Some of you, like my wife and I have achieved some success. I bet you wonderful loved ones have also discovered how hard it is to navigate through the tortured landscape of the PTSD-Survivor’s PTSD Grid. The lure for you loved ones is when things start to get better. It’s very difficult to overcome the non-PTSD metaphors for how PTSD works. “Finally, he/she is feeling bettter, going back to work, having social interaction without doing strange or scary things…we can go back to being normal.”
No you can’t! You might eventually achieved “Normal” - I definitely want that for every single one of you out there. BUT YOU CANT GO BACK. The person who existed before the PTSD was consistently manfiest in the PTSD-survivor’s life was eaten by the PTSD. The easiest way to think about what happens to a person that has PTSD is that one day an alien invaded their body and has been in control every since. It is possible to remove the alien eventually with a lot of hard work but what is left when the alien has gone is a very very very different person than before the alien arrived.
The job of the survivor and the survivor’s loved ones is to identify this new person being born out of the removal of the PTSD-Alien. That person’s tastes, thoughts, attitudes, beliefs, fear, loves, likes, dislikes and interests will only hold an echo of the pre-PTSD person’s life. It is the instinct of the loved one to seek out the “normal” through their memory. They remember How you used to be. That’s their criteria for you getting better. And of course this is a trap. It is the very trap that often derails PTSD-Recovery and the interest and contribution of the loved ones.
The loved ones try to talk to the old-you, which of course was the you that eventually walked or was dragged into your PTSD-Imprinting experiences. By talking to the old you they’ve built a bridge instantly back to some things that are more likely than not to trigger your PTSD-Grid. They almost certainly don’t know this and you probably won’t know or understand it until it’s happened a few times and you have someone to help you sort it out. Like me. I had to sort this out myself and it wasn’t easy and if it wasn’t for very loving wife I’d be drowning in my PTSD on this topic right now.
So, give yourselves a great gift. The gift is what to do when the survivor emerges from the triggers/PTSD-Behaviors that I refer to at the PTSD-Grid. Discover who that person is without their metaphoric PTSD-Alien. Be open to the mystries of the universe, don’t try to control the PTSD-Survivor with thoughts of how they should be or what they should do, etc. Let them be who they really are. You will never be able to have a genuine relationship with a PTSD-Survivor if you can’t allow them to recover and discover their Post-PTSD self.

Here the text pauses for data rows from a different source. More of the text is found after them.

(** [ToString] of a value on which it does not throw (see [unprintable]
    below): an object without a [toString] of its own prints through
    [Object.prototype.toString], an array joins the texts of its elements.
    A number prints its digits, as JavaScript does below 10^21; the exponent
    form of larger numbers is not modelled. *)
Fixpoint toString (v : JsValue) : string :=
  match v with
  | JUndefined => "undefined"
  | JNull => "null"
  | JBool true => "true"
  | JBool false => "false"
  | JNum n => string_of_Z n
  | JStr s => s
  | JArr items =>
      let element x :=
        match x with
        | JUndefined | JNull => ""
        | _ => toString x
        end in
      (fix join (l : list JsValue) : string :=
         match l with
         | [] => ""
         | [x] => element x
         | x :: rest => (element x ++ "," ++ join rest)%string
         end) items
  | JObj _ => "[object Object]"
  end.

(** Whether a property list has the own property [k]. *)
Definition has_own (k : string) (ps : list (string * JsValue)) : bool :=
  existsb (fun p => fst p =? k) ps.

(** [ToString] throws a [TypeError] on [v]: an object parsed from JSON
    whose own properties include [toString] has no callable [toString]
    (and [Object.prototype.valueOf] returns the object), and an array throws
    when one of its elements does. *)
Fixpoint unprintable (v : JsValue) : bool :=
  match v with
  | JObj ps => has_own "toString" ps
  | JArr items => existsb unprintable items
  | _ => false
  end.

(** [if (accountNumber)] on an optional string argument. *)
Definition truthy_arg (a : option string) : bool :=
  match a with
  | Some s => negb (s =? "")
  | None => false
  end.

End Js.
Export Js.

(* ================================================================= *)
(** ** The outside world and the handler monad *)

Module Effects.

If your survivor is open to it the next time they show some progress in their effort to regain their sanity, then celebrate their success by encouraging them to do something new - their “new” not yours of course. Exploring newness together as you support them in their climb out of the PTSD-Blackhole will create a powerful bond between you and the new person that is all that is left after the PTSD has been conquered.
It is ever my hope that my blog helps you Erase Your Own PTSD.